• Extracted information:
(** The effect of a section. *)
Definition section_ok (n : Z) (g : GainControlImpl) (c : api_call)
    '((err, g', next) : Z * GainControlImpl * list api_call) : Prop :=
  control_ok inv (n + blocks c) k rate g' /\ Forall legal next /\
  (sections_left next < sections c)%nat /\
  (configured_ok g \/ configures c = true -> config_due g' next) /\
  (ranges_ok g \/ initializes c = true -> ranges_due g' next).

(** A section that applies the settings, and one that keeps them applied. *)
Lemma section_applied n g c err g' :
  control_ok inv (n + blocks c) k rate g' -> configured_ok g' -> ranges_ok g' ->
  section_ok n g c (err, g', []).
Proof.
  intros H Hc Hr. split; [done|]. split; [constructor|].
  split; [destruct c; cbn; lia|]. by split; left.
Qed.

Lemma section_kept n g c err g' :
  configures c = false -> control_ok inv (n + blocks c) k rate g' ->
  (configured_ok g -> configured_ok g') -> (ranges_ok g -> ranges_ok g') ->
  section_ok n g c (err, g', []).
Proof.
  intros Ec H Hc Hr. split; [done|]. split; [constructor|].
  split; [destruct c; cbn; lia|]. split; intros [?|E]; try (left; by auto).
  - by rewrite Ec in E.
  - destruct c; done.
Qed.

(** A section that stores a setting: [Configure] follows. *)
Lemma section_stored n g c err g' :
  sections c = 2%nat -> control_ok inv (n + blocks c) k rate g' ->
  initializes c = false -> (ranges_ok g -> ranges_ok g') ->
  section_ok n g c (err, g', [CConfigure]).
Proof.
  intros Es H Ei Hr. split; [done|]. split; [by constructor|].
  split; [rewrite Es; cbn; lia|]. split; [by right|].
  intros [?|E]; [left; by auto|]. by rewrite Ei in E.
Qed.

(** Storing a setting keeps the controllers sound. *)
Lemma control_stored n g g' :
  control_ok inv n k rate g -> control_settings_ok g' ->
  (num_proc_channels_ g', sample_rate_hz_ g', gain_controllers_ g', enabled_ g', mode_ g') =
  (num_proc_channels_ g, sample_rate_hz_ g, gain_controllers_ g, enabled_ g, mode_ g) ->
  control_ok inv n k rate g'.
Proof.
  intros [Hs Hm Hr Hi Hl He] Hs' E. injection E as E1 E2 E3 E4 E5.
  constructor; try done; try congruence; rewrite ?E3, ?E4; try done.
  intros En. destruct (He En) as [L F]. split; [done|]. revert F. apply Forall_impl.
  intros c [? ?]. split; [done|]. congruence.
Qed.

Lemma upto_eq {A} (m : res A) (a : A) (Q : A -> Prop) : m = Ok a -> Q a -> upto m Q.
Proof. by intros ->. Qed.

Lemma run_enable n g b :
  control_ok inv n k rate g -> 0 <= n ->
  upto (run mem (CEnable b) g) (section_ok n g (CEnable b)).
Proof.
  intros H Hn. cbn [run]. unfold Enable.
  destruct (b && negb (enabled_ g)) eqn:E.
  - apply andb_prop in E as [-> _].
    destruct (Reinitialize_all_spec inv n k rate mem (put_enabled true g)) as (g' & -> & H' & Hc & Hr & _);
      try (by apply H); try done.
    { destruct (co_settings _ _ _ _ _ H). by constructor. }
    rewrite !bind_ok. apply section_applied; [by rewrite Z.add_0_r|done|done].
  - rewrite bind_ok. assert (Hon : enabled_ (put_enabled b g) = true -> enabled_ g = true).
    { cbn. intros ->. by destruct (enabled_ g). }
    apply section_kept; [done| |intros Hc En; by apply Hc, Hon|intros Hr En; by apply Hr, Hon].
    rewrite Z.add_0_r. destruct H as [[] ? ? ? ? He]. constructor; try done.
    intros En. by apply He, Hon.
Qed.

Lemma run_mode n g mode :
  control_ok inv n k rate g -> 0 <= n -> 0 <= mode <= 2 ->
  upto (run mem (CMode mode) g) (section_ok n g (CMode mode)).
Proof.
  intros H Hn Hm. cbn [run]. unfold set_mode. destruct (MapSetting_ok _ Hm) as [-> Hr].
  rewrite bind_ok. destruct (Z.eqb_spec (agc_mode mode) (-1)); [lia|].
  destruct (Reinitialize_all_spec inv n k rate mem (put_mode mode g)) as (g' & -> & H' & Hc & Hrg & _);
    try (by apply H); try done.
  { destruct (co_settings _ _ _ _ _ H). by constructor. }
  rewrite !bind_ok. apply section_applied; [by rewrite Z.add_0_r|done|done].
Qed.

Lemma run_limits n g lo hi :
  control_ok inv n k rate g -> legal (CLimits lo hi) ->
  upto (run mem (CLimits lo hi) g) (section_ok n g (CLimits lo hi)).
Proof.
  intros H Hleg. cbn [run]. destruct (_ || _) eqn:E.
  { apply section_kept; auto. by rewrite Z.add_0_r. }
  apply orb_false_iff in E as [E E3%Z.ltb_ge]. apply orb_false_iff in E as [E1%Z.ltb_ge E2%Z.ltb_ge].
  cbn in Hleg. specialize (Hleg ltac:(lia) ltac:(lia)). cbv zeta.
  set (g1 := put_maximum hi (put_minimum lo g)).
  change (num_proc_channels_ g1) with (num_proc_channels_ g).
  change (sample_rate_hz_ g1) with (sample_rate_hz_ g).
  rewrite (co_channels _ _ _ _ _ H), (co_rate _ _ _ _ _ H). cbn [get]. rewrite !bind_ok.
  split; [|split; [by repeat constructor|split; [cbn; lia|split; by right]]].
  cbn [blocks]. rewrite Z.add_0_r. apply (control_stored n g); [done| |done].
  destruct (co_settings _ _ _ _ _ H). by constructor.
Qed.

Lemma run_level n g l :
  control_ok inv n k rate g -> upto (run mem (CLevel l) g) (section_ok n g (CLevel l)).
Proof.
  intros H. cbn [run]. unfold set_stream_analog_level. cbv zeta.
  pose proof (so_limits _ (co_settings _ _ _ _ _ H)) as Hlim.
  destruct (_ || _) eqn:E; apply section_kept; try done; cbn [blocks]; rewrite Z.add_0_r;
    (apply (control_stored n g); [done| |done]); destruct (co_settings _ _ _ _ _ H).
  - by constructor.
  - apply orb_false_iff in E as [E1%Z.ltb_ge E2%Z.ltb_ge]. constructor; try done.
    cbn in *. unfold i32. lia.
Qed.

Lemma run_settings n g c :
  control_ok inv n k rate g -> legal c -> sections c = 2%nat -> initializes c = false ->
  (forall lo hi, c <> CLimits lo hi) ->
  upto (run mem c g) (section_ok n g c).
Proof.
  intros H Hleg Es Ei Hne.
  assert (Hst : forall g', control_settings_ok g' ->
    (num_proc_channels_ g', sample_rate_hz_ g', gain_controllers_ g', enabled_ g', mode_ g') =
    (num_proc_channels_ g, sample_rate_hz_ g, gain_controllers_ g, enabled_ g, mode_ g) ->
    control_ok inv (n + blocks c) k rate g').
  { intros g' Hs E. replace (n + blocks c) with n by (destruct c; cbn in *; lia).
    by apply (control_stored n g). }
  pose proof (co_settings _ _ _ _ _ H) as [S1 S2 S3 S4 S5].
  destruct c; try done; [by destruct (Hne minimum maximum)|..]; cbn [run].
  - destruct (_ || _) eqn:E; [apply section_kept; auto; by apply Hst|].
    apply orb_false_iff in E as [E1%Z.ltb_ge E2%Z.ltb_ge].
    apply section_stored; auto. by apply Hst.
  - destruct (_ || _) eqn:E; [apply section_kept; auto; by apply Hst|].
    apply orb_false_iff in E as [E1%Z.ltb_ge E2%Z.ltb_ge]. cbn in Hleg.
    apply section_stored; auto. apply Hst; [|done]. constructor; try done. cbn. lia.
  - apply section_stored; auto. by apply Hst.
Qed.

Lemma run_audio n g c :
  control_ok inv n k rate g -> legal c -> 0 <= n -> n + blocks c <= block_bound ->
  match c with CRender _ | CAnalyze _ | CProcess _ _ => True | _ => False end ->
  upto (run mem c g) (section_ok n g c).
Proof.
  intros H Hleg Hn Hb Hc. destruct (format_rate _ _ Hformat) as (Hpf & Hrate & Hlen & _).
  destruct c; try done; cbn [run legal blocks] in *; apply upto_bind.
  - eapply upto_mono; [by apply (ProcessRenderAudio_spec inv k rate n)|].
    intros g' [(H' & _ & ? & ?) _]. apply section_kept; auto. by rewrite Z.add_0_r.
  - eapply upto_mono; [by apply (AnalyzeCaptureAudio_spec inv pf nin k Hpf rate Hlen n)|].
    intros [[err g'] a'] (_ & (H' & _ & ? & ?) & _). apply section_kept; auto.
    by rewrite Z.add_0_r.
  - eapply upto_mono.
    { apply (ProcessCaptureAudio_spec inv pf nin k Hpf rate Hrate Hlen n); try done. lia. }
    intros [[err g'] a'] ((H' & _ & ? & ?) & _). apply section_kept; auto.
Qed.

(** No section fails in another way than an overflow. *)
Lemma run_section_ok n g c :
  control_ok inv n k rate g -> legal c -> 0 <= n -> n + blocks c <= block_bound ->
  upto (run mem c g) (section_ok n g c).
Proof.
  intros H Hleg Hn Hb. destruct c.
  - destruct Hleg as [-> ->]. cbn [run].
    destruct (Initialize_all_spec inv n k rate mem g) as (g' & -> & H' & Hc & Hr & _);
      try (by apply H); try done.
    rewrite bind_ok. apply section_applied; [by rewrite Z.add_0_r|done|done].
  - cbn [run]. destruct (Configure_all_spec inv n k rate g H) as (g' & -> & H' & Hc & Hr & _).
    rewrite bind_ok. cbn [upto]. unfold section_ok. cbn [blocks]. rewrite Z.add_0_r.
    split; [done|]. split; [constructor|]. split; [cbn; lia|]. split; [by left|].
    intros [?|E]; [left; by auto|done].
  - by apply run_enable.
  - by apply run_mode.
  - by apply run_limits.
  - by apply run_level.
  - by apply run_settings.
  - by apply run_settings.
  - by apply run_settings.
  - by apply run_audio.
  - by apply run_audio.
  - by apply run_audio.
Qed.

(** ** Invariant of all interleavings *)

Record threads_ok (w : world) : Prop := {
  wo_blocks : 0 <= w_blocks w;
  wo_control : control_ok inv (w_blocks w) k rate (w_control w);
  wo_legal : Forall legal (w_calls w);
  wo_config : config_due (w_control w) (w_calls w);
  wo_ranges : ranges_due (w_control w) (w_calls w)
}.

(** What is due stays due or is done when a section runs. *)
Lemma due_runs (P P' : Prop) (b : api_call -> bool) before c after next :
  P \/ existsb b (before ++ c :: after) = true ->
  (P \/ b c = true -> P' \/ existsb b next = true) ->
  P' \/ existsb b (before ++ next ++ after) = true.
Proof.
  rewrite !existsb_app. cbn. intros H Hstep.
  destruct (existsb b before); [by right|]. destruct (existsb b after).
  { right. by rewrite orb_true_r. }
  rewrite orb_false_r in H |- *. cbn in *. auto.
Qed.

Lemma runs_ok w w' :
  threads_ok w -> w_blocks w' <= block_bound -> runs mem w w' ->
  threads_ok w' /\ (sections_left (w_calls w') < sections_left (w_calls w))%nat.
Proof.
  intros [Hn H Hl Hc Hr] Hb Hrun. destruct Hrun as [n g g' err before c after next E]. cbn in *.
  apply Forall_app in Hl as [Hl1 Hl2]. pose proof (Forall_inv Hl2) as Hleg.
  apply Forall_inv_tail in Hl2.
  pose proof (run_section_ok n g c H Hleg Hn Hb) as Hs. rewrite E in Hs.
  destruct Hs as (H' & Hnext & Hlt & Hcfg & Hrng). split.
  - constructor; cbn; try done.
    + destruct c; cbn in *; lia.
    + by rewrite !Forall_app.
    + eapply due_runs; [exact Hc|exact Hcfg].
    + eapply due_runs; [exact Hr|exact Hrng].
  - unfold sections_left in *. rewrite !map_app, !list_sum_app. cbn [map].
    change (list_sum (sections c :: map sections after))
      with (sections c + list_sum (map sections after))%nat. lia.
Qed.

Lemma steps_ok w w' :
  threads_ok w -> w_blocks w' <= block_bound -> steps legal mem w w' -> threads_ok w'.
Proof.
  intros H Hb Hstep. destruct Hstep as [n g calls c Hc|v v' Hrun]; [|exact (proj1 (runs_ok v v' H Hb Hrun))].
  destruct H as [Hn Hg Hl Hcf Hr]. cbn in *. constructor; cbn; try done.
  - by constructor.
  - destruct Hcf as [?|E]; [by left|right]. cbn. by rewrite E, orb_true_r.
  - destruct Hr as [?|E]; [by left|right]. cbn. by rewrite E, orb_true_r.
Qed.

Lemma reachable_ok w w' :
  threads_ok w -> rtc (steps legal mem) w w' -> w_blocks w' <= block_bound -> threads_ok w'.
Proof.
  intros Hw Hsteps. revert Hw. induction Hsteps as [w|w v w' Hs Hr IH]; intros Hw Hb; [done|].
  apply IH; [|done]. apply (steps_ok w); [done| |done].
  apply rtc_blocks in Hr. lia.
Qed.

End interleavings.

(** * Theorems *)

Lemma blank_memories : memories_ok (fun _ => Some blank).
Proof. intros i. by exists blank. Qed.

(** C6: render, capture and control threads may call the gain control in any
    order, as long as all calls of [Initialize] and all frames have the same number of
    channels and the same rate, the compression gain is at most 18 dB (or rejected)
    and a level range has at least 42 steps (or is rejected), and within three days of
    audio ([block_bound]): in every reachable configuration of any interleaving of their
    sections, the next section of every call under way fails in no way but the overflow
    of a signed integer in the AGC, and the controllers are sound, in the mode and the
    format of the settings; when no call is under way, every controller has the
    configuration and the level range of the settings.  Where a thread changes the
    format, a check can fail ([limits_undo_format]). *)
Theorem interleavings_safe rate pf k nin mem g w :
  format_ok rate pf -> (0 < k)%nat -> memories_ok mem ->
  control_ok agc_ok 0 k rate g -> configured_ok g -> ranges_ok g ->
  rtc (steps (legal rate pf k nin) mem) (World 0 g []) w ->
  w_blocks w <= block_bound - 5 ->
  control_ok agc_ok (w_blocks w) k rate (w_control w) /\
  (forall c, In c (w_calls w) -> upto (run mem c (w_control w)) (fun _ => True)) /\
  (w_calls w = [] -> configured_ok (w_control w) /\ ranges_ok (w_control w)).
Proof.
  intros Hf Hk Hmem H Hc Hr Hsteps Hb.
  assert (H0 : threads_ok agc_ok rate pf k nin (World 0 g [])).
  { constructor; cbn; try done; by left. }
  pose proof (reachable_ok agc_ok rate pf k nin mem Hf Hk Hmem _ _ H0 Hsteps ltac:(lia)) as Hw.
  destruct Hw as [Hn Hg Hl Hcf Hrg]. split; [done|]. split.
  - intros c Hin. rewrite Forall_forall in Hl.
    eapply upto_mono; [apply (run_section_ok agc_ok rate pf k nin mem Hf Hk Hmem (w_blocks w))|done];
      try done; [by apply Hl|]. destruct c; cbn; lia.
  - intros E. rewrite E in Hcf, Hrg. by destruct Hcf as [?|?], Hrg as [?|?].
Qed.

• Task goal:
Based on the material above, how many lines contain the string "that"? State the number alone.

• Reply to the exercise:
2